A Visit to Boston – Day Three – Back Bay Station

Whenever I’m going somewhere I tend to get to the airport/station very early. As long as I can find somewhere to sit comfortably, read a book and maybe have a beer, I’m happy. When I left New York, the spanking new Monynihan Train Hall (See:In New York City – The Moynihan Train Hall) was a great experience: I had purchased a first-class round trip so I was escorted to the first-class lounge, where I had breakfast (I could have had drinks too, but it was far too early). Contented, I sat there reading my book until it was time to leave when I was escorted down to the train. I guess I expected something similar in Boston and so went early again.

I was wrong! Back Bay Station is a bit of a dump. Something like an old-style bus station: cramped; a bit seedy; nowhere comfortable to sit; virtually no refreshments. I couldn’t see sitting there for a couple of hours, so I checked my maps app to see where I was and realized that I was a short walk from Copley Square. We’d passed it on our bus tour, but we went through so quickly that I wasn’t able to take it in. It was time to go and take a closer look.
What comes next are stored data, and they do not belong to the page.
(** ... and that can be converted: a date, or a timestamp away from the
    first and the last year of [datetime]. *)
Definition field_convertible (field : option prop_value) : Prop :=
  match field with
  | None => True
  | Some (vDDDTypes (DDate d)) => date_ok d = true
  | Some (vDDDTypes (DDateTime x)) =>
      datetime_ok x = true /\ 2 <= dt_year x <= 9998
  | _ => False
  end.

Definition vevent_ok (v : Component) : bool :=
  field_ok (props v !! "DTSTART") && field_ok (props v !! "DTEND").

(** The date fields of the event components that get decoded are
    well-formed. *)
Definition object_ok (o : CalObject) : bool :=
  match data o with
  | Stream (cal0 :: _) => forallb vevent_ok (walk "vevent" cal0)
  | _ => true
  end.

(** Every event component anywhere in the payload of a result. *)
Definition embedded_events (o : CalObject) : list Component :=
  match data o with
  | Stream cals => flat_map (walk "vevent") cals
  | Malformed => []
  end.

Definition title_of (event : Component) : string :=
  match props event !! "SUMMARY" with
  | Some v => str v
  | None => "untitled event"
  end.

(** A calendar object with one event that has a summary, a start and an
    end. *)
Definition payload (title : string) (dtstart dtend : dt_value) : Component :=
  mk_component "VCALENDAR" ∅
    [mk_component "VEVENT"
       {[ "SUMMARY" := vText title; "DTSTART" := vDDDTypes dtstart;
          "DTEND" := vDDDTypes dtend ]} []].

Definition midnight (d : date) : datetime :=
  mk_datetime (year d) (month d) (day d) 0 0 0 0 None.
Definition end_of_day (d : date) : datetime :=
  mk_datetime (year d) (month d) (day d) 23 59 59 999999 None.

Section WithClient.

Context {Cal : Type} `{!Transport Cal}.
Variable sys : system.
Variable self : CalDavInterface Cal.

Definition system_ok : Prop :=
  forall x, -86400 < sys_utcoffset sys x < 86400.

(** The decoding rule that [get_event_details] applies to DTSTART and
    to DTEND. *)
Definition decode_when (field : option prop_value) : result value :=
  match field with
  | Some v =>
      d ← dt v;
      match d with
      | DDateTime x =>
          y ← astimezone (sys_utcoffset sys) x (local_timezone self);
          Return (VDatetime y)
      | DDate d =>
          Return (VDatetime
                    (replace_tzinfo
                       (datetime_combine d (datetime_time datetime_min))
                       (Some Utc)))
      | DDuration _ => Raise TypeError
      end
  | None => Return VNone
  end.

(** What the specification says of a decoded start or end. *)
Definition decoded_as (field : option prop_value) (v : value) : Prop :=
  match field with
  | None => v = VNone
  | Some (vDDDTypes (DDate d)) =>
      v = VDatetime (mk_datetime (year d) (month d) (day d) 0 0 0 0 (Some Utc))
  | Some (vDDDTypes (DDateTime x)) =>
      exists y, v = VDatetime y
                /\ in_zone (local_timezone self) y
                /\ utc_us y = instant_us (sys_utcoffset sys) x
  | _ => False
  end.

(** One raw result decodes to a group of Event mappings: one for each
    event component found by walking its first top-level component, each
    carrying the result's own URL. *)
Definition decodes_to (o : CalObject) (group : list Event) : Prop :=
  exists cal0 rest,
    data o = Stream (cal0 :: rest)
    /\ Forall2 (fun vevent e =>
                  exists d, get_event_details sys self vevent = Return d
                            /\ e = attach (url o) d)
               (walk "vevent" cal0) group.

(** The two claims that the code does not meet as they are worded. *)
Definition one_mapping_per_embedded_event (events : list CalObject) : Prop :=
  forall parsed,
    parse_ics_events sys self events = Return parsed ->
    length parsed = length (flat_map embedded_events events).

Definition null_start_is_comparison_failure : Prop :=
  forall all parsed,
    events (calendar self) = Return all ->
    parse_ics_events sys self all = Return parsed ->
    existsb (fun e => negb (has_start e)) parsed = true ->
    get_next_event sys self = Raise TypeError.

End WithClient.

End Spec.

(* ================================================================== *)
(** ** Example data                                                    *)
(* ================================================================== *)

Module Examples.
Import Datetime ICal Dav Client Spec.

(** A zone with a summer and a winter offset. *)
Definition example_zone : timezone :=
  mk_timezone (mk_tzinfo "Europe/Berlin" 3208)
    (fun u => if (dt_month u <? 4) || (10 <? dt_month u)
              then mk_tzinfo "Europe/Berlin" 3600
              else mk_tzinfo "Europe/Berlin" 7200).

Definition now0 : datetime := mk_datetime 2024 5 30 12 0 0 0 None.

Definition sys0 : system := mk_system (fun _ => 3600) (fun _ => now0).

(** The same system with a clock that advances by a microsecond from one
    reading to the next. *)
Definition ticking (i : nat) : datetime :=
  mk_datetime 2024 5 30 12 0 0 (Z.min (Z.of_nat i) 999999) None.

Definition sys_ticking : system := mk_system (fun _ => 3600) ticking.

Definition vevent (summary : option string) (dtstart : option dt_value)
  : Component :=
  let p : gmap string prop_value := ∅ in
  let p := match summary with Some t => <["SUMMARY" := vText t]> p | None => p end in
  let p := match dtstart with Some d => <["DTSTART" := vDDDTypes d]> p | None => p end in
  mk_component "VEVENT" p [].

Definition vcalendar (subs : list Component) : Component :=
  mk_component "VCALENDAR" ∅ subs.

Definition store0 : MemoryCalendar :=
  [ mk_object "/calendar/a"
      (Stream [vcalendar [vevent (Some "Alpha") (Some (DDate (mk_date 2024 7 1)))]]);
    mk_object "/calendar/b"
      (Stream [vcalendar [vevent (Some "beta")
         (Some (DDateTime (mk_datetime 2024 6 1 23 30 0 0 (Some Utc))))]]);
    mk_object "/calendar/c"
      (Stream [vcalendar [vevent (Some "old") (Some (DDate (mk_date 2020 7 1)))]]) ].

Definition client0 : CalDavInterface MemoryCalendar :=
  mk_client example_zone store0.

Definition parsed_of (c : CalDavInterface MemoryCalendar) : list Event :=
  match parse_ics_events sys0 c (calendar c) with
  | Return l => l
  | Raise _ => []
  end.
Incidentally the statue (about the only thing of interest in Back Bay Station) is of A. Philip Randolph. The New England Historical Society describes him as follows:

Randolph was both a great labor leader and a great civil rights leader, not coincidental when you consider racial justice means nothing without economic justice. At least that’s what Randolph – and his protégé Martin Luther King, Jr., thought. The 1963 March on Washington was, after all, the March for Jobs and Freedom.

Leaders of the 1963 March on Washington for Jobs and Freedom. A. Philip Randolph is seated in the center; John Lewis is second from right. Photo courtesy National Archives.
King called Randolph the “truly the dean of the Negro leaders.”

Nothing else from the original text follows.